Sur fond d’une augmentation vertigineuse des prix des produits de large consommation, les partis politiques ne se font pas de cadeaux. L’échange épistolaire public entre le PPS et le RNI illustre on ne peut mieux cette réalité. C’est une bataille sans merci que se livrent les acteurs politiques et où tous les coups sont permis.

Jeudi 30 mars, le bureau politique du Parti du progrès et du socialisme (PPS) a adressé une lettre ouverte à Aziz Akhannouch, Chef du gouvernement, dans laquelle il attaque ouvertement le gouvernement et fustige son incapacité face à la montée des prix. Le dimanche 2 avril, le bureau politique du Rassemblement national des indépendants (RNI) réplique en rendant publique une lettre-réponse dans laquelle il contre-attaque et répond avec fermeté tout en essayant de mettre en avant les réalisations de l’Exécutif, en particulier sur le volet social. «Nous rejetons et condamnons le ton et les expressions utilisés dans cette lettre, tels qu’“insouciance” et “irresponsabilité”, qui malheureusement rabaissent le niveau du discours politique et reflètent un comportement bien loin de ce que les citoyens marocains attendent, des relations saines entre les partis politiques, qu’ils soient dans la majorité ou dans l’opposition». «Il est incompréhensible qu’un parti recoure à la méthode d’“Al-Bida’a” (innovation religieuse non autorisée). Il est clair que votre parti préfère plutôt vider l’opposition de sa substance et surfer sur les vagues artificielles pour envoyer un message aux relents électoralistes, loin des règles constitutionnelles et des pratiques politiques», souligne le RNI dans sa lettre, précisant que Aziz Akhannouch ne cédera pas «aux manœuvres suspectes et ne se laissera pas dicter ce qu’il a à faire».

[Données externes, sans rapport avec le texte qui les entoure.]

(* ===== verification/Rmap.v ===== *)
(** * Resource maps: [src/sun/sys/sys/subr_rmap.c]

    A map is the dense array of the C code: slot 0 is the [struct map] header,
    whose two words alias [m_size] (m_free) and [m_addr] (m_want) of a map entry
    (the code relies on the two structures having one size), slots 1 .. mapsize-1
    are the segments, the terminator and the unused slots, and the address word
    of the last slot holds the name.  Pointers into the map are slot numbers. *)

From S2P Require Import Prelude.
From stdpp Require Import prelude list numbers strings.
From Stdlib Require Import ZArith Lia.

Local Open Scope Z_scope.

Record mapent := Mapent { m_size : Z; m_addr : Z }.

(** What the outside world sees of a map operation: wakeup(mp), and the warning
    that a segment was thrown away. *)
Inductive rmevent :=
| RmWakeup
| RmLost (first last : Z).

Record rmap := Rmap { slots : list mapent; rlog : list rmevent }.

(** The globals the swap map's interleaving depends on. *)
Record swapcfg := Swapcfg { nswdev : Z; dmmax : Z; clsize : Z }.

Definition mapfree (m : list mapent) : Z := default 0 (m_size <$> m !! 0%nat).
Definition mapwant (m : list mapent) : Z := default 0 (m_addr <$> m !! 0%nat).

Definition set_mapfree (m : list mapent) (v : Z) : res (list mapent) :=
  h ← rd m 0; wr m 0 (Mapent (wrapu 32 v) (m_addr h)).
Definition set_mapwant (m : list mapent) (v : Z) : res (list mapent) :=
  h ← rd m 0; wr m 0 (Mapent (m_size h) v).

(** ** rminit *)
Definition rminit (m : list mapent) (size addr name : Z) (mapsize : nat)
    : res (list mapent) :=
  if (mapsize <? 3)%nat then
    m ← set_mapfree m 0;
    e ← rd m 1;
    m ← wr m 1 (Mapent 0 (m_addr e));
    e ← rd m 1;
    wr m 1 (Mapent (m_size e) name)
  else
    m ← set_mapfree m (Z.of_nat mapsize - 3);
    l ← rd m (mapsize - 1);
    m ← wr m (mapsize - 1) (Mapent (m_size l) name);
    m ← wr m 1 (Mapent size addr);
    if size =? 0 then set_mapfree m (mapfree m + 1) else mret m.

(** ** The loops that move segments *)

(** [do { bp++; bp[-1] = bp[0]; } while (bp[-1].m_size)]: entered with [bp] at the
    slot to be filled. *)
Fixpoint shift_do (fuel : nat) (m : list mapent) (bp : nat) : res (list mapent) :=
  match fuel with
  | O => Fault
  | S f =>
      e ← rd m (S bp);
      m ← wr m bp e;
      if m_size e =? 0 then mret m else shift_do f m (S bp)
  end.

(** [while (bp->m_size) { bp++; bp[-1] = bp[0]; }] *)
Fixpoint shift_while (fuel : nat) (m : list mapent) (bp : nat) : res (list mapent) :=
  match fuel with
  | O => Fault
  | S f =>
      c ← rd m bp;
      if m_size c =? 0 then mret m
      else
        e ← rd m (S bp);
        m ← wr m bp e;
        shift_while f m (S bp)
  end.

(** The [do ... while (size = t)] of rmfree: store the new segment at [bp] and push
    the remaining ones up, carrying one entry along. *)
Fixpoint push_up (fuel : nat) (m : list mapent) (bp : nat) (size addr : Z)
    : res (list mapent) :=
  match fuel with
  | O => Fault
  | S f =>
      t ← rd m bp;
      m ← wr m bp (Mapent size addr);
      if m_size t =? 0 then mret m else push_up f m (S bp) (m_size t) (m_addr t)
  end.

(** [for (; bp->m_addr <= addr && bp->m_size != 0; bp++)] *)
Fixpoint locate (fuel : nat) (m : list mapent) (addr : Z) (bp : nat) : res nat :=
  match fuel with
  | O => Fault
  | S f =>
      e ← rd m bp;
      if (m_addr e <=? addr) && negb (m_size e =? 0)
      then locate f m addr (S bp) else mret bp
  end.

Pour le RNI, le PPS est mal placé pour « donner des leçons » 

Mais au-delà de ces escarmouches verbales, le RNI a surtout tenu à rappeler dans sa lettre que le PPS ne peut en aucun cas s’ériger en donneur de leçons, étant donné qu’il a fait partie des deux derniers gouvernements. «Le RNI n’acceptera pas les leçons de ceux qui portent une partie de la responsabilité de la gestion de secteurs vitaux tels que l’eau, la santé, l’emploi, le logement et la politique de la ville». «Leur priorité n’est pas l’intérêt public et la stabilité sociale, mais plutôt la résolution de leurs propres crises organisationnelles et de leur échec électoral par des positions émotionnelles qui manquent de sagesse, de modération et de respect des institutions». Le Rassemblement national des indépendants considère donc que le PPS n’est pas le mieux placé pour donner des leçons, puisqu’il a épuisé son capital politique. « Malheureusement, certains partis politiques, qui ont perdu leur capital électoral et leur crédibilité politique, ont commencé à faire des échauffements médiatiques pour pousser vers l’escalade et le marchandage politique».

La réponse du RNI eu PPS « sévère et directe »

La contre-attaque du RNI a été sévère et directe. Elle a essayé de rendre la pareille à son adversaire de toujours, le PPS. Pour cela, il a eu recours au registre du dénigrement, une technique qui vise à le décrédibiliser tout en essayant de paraître aux yeux de l’opinion publique comme la victime d’un règlement de comptes.
Cet échange «épistolaire» est une technique de communication nouvelle entre partis politiques visant à prendre à témoin l’opinion publique. Il s’agit d’exposer ses arguments tout en essayant de battre en brèche ceux de l’adversaire. Cette tactique est courante dans le champ politique, mais elle est plutôt nouvelle dans le cas du Maroc. Ce genre de confrontation, malgré son caractère populiste et ses motivations électoralistes, a le mérite d’éclairer l’opinion publique et de favoriser une polémique transparente où tous les coups sont quasiment permis.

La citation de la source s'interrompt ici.